(Collected data)
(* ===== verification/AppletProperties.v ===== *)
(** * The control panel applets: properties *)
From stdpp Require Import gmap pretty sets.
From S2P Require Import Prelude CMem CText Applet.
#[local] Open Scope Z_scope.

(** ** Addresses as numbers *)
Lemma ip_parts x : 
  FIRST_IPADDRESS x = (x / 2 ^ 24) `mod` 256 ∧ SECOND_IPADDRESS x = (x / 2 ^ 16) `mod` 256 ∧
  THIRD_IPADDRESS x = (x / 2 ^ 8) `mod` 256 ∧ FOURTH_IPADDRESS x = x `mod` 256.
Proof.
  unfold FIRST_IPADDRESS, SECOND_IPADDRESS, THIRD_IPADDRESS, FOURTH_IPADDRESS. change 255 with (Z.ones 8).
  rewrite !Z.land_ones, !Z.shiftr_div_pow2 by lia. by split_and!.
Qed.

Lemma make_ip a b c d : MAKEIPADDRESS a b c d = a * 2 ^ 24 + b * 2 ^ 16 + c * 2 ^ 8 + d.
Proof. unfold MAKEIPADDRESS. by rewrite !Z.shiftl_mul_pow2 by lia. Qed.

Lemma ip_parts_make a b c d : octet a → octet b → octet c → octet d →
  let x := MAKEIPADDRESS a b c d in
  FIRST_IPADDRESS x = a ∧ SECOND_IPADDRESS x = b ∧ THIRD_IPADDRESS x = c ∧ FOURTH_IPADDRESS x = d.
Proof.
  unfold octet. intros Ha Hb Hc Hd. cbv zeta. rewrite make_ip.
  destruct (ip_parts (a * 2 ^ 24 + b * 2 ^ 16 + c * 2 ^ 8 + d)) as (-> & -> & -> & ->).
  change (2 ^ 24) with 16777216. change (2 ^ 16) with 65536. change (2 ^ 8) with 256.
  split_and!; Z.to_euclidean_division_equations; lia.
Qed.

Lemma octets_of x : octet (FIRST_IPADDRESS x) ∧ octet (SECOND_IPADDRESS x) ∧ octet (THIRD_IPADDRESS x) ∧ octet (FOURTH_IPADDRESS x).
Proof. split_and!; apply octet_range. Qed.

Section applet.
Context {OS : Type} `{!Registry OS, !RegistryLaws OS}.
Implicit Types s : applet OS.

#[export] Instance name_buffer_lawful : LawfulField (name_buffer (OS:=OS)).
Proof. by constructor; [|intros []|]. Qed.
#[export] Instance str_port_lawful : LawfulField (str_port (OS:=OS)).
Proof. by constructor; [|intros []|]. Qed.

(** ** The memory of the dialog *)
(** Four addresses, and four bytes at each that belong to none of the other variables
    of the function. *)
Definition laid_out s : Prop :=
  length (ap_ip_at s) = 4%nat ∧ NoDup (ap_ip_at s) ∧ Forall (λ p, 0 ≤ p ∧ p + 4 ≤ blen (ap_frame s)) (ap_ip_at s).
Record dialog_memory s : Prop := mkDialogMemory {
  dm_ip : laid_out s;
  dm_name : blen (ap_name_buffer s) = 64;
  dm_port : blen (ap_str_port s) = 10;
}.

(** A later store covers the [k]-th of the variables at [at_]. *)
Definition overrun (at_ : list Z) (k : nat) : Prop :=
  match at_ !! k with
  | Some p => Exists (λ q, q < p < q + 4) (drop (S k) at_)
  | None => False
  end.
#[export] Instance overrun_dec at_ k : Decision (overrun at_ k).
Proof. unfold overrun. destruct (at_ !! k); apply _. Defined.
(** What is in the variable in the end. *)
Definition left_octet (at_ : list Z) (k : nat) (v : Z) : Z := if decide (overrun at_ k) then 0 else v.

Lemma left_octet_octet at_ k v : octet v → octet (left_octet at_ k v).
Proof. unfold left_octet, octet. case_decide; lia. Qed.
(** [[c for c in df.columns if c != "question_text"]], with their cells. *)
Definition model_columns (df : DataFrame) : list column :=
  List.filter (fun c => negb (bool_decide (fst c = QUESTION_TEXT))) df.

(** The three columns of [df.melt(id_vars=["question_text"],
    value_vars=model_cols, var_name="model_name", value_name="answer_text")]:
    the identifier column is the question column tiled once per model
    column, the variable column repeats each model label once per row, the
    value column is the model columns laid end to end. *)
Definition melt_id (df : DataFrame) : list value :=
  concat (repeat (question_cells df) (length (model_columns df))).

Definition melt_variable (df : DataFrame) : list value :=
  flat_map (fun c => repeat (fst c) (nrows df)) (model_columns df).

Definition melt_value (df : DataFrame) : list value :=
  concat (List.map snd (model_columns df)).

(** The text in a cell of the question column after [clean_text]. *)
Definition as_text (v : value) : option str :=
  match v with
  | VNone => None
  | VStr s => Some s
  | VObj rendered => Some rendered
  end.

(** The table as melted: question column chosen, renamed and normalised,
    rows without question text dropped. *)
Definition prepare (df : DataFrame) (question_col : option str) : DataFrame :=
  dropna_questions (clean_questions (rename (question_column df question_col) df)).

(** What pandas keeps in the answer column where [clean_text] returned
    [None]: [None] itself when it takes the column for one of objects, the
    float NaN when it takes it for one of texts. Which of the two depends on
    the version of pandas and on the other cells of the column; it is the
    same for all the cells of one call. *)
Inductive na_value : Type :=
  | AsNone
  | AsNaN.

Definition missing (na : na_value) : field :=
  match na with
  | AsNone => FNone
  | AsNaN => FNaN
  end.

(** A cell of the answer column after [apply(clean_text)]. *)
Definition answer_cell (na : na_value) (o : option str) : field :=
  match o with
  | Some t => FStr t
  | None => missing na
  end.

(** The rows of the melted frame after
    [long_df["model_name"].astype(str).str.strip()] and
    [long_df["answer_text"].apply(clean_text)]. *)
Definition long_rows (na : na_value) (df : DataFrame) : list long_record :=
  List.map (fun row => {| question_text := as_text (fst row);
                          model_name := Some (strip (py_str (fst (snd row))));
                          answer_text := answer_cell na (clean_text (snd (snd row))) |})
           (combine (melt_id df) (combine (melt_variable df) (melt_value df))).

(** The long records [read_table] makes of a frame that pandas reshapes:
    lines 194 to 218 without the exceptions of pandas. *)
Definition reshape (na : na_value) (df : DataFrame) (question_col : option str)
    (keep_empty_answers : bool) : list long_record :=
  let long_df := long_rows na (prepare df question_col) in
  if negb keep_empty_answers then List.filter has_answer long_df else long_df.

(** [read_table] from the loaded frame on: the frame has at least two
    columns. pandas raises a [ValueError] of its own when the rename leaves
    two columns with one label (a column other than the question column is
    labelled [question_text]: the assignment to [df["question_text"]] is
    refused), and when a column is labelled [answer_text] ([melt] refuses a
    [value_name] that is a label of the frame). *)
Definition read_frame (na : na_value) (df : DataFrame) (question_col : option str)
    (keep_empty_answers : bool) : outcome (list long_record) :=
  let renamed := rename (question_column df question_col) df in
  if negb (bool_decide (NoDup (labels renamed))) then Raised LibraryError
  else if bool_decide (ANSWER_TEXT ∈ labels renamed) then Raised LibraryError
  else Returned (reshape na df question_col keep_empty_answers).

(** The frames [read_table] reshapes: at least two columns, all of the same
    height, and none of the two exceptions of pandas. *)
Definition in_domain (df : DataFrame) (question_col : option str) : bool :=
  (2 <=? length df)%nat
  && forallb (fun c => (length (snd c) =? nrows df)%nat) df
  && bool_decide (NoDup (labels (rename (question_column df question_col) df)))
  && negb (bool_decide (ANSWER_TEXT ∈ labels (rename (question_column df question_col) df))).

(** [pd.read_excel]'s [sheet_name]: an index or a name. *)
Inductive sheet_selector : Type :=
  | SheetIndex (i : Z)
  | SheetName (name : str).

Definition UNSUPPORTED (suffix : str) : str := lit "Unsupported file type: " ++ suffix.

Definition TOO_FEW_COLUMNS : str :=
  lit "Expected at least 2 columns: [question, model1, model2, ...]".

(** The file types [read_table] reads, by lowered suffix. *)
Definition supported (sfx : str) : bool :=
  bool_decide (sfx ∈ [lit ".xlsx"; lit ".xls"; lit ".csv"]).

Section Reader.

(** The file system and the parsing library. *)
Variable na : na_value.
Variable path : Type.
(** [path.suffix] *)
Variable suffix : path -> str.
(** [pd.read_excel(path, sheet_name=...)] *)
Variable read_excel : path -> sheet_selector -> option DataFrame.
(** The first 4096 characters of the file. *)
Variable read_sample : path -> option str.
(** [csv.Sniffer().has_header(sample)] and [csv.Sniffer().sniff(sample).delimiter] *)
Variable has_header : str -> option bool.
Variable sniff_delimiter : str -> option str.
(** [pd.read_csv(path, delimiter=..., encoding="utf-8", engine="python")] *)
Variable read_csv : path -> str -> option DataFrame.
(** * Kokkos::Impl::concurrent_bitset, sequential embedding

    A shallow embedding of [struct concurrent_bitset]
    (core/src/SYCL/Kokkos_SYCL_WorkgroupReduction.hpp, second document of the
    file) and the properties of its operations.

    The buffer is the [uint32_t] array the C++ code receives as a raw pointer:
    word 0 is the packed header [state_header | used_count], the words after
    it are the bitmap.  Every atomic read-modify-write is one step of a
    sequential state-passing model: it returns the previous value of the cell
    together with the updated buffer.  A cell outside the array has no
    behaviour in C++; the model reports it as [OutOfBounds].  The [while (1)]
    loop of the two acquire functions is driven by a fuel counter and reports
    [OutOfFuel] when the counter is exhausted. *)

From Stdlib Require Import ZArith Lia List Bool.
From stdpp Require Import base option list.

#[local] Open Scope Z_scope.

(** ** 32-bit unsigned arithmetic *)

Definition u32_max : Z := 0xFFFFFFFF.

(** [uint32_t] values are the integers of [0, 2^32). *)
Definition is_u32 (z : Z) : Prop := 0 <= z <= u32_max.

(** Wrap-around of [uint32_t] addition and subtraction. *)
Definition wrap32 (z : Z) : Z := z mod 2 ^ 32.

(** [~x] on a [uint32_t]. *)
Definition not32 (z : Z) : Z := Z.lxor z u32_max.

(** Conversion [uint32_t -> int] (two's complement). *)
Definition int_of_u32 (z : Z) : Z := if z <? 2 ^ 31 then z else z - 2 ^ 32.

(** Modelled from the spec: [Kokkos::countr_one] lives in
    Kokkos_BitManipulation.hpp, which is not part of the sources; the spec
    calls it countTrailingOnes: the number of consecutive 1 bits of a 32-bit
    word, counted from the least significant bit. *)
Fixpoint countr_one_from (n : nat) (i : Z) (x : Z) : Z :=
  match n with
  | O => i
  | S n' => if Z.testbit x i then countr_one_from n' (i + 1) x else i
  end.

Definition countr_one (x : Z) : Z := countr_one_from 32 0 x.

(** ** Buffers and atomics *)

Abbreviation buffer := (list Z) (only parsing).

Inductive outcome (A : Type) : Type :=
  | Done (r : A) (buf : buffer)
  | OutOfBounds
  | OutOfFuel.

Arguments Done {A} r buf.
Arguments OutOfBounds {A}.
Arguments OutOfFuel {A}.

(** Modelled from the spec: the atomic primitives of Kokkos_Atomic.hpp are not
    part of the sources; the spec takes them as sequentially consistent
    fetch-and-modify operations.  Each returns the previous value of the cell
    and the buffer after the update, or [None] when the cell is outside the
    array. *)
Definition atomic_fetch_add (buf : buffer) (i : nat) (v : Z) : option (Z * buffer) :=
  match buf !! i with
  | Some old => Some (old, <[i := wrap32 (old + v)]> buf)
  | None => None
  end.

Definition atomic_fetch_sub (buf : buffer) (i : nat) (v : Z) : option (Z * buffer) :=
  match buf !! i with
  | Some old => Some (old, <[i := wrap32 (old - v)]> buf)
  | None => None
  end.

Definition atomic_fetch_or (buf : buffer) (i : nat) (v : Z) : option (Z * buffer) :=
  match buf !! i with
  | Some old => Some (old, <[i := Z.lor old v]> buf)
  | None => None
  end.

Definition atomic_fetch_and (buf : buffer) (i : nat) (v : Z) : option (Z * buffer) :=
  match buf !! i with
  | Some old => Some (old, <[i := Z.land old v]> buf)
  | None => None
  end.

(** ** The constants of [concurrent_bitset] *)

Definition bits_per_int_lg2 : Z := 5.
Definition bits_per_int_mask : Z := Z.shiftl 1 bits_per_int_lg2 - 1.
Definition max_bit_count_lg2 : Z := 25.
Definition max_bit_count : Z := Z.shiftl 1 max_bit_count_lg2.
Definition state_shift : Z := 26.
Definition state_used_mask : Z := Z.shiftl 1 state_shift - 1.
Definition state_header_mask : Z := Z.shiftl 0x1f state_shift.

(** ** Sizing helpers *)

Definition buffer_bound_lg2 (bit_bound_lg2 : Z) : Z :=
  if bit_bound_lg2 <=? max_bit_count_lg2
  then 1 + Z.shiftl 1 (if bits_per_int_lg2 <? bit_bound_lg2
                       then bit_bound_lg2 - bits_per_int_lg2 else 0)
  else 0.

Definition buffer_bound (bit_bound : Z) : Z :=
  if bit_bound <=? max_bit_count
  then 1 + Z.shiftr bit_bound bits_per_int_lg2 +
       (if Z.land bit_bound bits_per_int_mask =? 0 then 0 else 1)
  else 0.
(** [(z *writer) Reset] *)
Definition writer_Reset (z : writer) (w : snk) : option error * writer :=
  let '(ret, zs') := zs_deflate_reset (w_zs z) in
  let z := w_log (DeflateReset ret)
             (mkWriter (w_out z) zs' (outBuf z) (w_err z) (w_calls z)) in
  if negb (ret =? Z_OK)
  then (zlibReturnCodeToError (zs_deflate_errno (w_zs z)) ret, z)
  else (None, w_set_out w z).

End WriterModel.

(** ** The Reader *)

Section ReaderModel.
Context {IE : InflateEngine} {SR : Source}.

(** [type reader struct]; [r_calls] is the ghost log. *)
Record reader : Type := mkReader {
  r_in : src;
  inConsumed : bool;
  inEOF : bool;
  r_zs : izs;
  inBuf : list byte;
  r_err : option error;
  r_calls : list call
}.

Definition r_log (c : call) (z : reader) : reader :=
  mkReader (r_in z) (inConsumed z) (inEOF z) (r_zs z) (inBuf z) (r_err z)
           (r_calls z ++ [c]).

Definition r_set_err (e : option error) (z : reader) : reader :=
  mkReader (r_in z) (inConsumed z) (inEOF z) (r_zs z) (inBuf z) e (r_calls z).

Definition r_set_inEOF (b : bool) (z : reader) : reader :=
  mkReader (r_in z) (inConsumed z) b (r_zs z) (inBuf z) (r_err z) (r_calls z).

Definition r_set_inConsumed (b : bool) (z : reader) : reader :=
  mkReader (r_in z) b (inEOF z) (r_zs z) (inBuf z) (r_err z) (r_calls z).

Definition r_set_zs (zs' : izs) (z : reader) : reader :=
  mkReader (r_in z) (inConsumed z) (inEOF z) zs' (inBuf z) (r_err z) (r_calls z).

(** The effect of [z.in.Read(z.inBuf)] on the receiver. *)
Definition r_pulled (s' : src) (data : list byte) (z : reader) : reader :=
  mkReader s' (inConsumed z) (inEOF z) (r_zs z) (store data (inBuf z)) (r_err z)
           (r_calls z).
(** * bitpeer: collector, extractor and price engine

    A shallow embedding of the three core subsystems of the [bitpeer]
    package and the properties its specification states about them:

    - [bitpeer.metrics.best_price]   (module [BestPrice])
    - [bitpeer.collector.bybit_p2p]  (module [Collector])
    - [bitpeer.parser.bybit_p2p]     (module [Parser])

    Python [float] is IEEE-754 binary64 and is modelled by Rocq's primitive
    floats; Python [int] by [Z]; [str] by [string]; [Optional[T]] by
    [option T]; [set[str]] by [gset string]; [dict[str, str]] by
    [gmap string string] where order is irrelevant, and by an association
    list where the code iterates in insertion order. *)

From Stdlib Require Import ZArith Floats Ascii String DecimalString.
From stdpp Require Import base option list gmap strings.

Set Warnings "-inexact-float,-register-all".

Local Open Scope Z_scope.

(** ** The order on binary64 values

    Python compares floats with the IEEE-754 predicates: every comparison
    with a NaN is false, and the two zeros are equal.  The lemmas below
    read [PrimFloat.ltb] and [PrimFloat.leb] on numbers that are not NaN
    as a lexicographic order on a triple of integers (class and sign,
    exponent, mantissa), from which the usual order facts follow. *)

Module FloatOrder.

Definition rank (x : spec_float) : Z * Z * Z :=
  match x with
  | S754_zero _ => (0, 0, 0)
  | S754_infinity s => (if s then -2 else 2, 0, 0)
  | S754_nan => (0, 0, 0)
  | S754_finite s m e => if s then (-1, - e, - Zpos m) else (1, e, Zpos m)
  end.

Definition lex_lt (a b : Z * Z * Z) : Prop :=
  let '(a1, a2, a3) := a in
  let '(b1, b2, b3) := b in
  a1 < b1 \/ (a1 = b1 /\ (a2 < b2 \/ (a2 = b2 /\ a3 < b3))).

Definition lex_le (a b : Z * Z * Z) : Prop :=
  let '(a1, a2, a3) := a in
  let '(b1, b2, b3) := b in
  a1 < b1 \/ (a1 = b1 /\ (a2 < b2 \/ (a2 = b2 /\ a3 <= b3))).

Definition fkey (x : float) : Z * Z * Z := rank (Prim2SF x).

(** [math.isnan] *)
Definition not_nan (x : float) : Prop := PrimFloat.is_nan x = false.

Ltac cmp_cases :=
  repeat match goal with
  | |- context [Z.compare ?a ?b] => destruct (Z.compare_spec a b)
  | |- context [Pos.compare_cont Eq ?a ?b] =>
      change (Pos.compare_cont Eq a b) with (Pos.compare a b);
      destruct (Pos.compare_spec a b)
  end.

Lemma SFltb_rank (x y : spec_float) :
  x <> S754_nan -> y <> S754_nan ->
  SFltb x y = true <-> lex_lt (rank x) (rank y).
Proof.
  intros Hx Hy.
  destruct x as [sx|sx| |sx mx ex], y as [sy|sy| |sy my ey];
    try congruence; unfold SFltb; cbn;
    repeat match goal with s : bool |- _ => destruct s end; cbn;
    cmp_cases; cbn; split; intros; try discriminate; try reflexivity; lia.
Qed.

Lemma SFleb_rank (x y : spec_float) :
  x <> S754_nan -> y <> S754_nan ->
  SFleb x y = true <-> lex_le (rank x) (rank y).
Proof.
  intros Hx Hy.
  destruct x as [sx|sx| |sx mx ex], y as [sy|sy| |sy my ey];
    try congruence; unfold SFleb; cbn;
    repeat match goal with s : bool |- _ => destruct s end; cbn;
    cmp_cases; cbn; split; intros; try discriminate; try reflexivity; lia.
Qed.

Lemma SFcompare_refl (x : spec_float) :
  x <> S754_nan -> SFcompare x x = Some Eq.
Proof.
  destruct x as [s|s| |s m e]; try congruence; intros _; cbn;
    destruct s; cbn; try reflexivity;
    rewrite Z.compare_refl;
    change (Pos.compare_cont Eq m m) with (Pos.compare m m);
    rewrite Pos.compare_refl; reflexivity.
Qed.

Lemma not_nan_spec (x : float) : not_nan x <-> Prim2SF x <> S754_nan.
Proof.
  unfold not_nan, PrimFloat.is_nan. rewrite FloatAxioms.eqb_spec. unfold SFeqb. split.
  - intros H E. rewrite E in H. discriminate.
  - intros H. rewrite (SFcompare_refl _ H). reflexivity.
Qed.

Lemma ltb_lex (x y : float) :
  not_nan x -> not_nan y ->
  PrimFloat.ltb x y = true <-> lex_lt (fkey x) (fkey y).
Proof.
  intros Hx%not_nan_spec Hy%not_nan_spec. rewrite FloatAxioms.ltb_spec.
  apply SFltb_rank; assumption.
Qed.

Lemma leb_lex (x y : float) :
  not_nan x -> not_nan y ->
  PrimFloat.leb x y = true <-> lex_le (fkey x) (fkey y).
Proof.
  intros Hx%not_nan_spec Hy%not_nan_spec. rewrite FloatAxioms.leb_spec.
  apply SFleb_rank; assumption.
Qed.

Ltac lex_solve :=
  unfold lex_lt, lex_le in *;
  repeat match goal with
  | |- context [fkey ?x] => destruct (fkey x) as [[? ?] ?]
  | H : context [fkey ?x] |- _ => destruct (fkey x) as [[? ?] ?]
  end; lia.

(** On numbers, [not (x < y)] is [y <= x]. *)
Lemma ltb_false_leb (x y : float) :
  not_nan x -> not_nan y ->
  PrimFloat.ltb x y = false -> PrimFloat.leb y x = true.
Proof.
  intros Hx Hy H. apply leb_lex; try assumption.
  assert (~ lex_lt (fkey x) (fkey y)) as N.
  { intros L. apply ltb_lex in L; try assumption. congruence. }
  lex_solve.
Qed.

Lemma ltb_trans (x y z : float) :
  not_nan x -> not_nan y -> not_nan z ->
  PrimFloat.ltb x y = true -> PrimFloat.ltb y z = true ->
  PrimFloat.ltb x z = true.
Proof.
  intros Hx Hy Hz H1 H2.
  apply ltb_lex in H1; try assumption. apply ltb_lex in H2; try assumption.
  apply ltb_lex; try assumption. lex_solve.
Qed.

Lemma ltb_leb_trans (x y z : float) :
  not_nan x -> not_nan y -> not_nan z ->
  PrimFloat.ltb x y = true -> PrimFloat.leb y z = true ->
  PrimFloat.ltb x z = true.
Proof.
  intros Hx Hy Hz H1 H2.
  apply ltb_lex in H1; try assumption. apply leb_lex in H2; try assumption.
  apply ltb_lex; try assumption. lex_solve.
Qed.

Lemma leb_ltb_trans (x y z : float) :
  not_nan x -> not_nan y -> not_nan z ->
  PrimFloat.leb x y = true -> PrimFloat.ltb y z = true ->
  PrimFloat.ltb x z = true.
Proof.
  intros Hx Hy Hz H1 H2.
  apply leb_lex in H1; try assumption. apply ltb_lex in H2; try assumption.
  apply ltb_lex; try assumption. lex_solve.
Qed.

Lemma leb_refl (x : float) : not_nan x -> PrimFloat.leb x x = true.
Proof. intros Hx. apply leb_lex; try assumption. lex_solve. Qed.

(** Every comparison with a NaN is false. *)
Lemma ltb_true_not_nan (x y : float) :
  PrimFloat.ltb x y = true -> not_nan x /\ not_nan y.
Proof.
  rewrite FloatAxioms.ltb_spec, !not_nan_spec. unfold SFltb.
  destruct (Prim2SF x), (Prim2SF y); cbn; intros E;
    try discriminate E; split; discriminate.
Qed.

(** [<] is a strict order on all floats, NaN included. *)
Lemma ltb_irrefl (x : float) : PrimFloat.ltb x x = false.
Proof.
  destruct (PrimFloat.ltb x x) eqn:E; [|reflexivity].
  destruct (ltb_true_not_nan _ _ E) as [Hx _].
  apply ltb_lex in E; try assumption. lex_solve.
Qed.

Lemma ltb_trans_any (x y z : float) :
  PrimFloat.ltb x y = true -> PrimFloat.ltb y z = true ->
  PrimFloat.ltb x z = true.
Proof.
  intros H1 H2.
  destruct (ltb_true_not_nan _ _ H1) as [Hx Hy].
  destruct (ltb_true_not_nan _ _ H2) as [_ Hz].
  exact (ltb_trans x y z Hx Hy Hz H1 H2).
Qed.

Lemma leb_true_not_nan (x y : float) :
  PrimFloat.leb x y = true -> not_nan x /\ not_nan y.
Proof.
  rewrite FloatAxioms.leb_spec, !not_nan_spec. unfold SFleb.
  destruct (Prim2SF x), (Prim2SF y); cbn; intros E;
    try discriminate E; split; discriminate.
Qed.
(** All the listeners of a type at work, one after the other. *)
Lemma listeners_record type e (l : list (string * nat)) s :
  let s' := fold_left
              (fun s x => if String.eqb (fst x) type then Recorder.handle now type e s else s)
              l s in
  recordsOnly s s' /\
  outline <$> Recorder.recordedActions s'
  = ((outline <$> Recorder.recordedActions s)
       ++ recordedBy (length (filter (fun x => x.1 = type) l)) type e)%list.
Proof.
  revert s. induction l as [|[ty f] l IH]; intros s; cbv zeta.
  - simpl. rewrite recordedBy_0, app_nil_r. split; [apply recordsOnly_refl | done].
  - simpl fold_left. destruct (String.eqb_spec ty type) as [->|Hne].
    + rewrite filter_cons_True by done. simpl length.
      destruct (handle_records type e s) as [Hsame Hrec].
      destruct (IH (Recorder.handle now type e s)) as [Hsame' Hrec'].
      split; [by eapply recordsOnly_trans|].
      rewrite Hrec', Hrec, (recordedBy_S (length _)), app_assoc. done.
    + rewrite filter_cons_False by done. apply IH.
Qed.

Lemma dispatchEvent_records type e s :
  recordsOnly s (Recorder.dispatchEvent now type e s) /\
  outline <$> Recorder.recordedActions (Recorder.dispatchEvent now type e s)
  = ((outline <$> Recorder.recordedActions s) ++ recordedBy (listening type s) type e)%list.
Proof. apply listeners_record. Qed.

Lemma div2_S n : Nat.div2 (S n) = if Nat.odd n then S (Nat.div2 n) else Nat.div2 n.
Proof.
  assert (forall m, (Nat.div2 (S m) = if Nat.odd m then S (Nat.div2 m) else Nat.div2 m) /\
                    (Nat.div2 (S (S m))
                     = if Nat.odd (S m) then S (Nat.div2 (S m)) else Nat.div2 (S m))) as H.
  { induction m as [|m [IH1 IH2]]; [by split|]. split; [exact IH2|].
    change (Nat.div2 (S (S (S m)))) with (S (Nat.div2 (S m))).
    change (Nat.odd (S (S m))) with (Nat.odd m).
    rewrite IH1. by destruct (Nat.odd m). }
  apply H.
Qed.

Requirement
Which lines of the data contain the string "assumption"? Copy each one.

The answer
  apply SFltb_rank; assumption.
  apply SFleb_rank; assumption.
  intros Hx Hy H. apply leb_lex; try assumption.
  { intros L. apply ltb_lex in L; try assumption. congruence. }
  apply ltb_lex in H1; try assumption. apply ltb_lex in H2; try assumption.
  apply ltb_lex; try assumption. lex_solve.
  apply ltb_lex in H1; try assumption. apply leb_lex in H2; try assumption.
  apply ltb_lex; try assumption. lex_solve.
  apply leb_lex in H1; try assumption. apply ltb_lex in H2; try assumption.
  apply ltb_lex; try assumption. lex_solve.
Proof. intros Hx. apply leb_lex; try assumption. lex_solve. Qed.
  apply ltb_lex in E; try assumption. lex_solve.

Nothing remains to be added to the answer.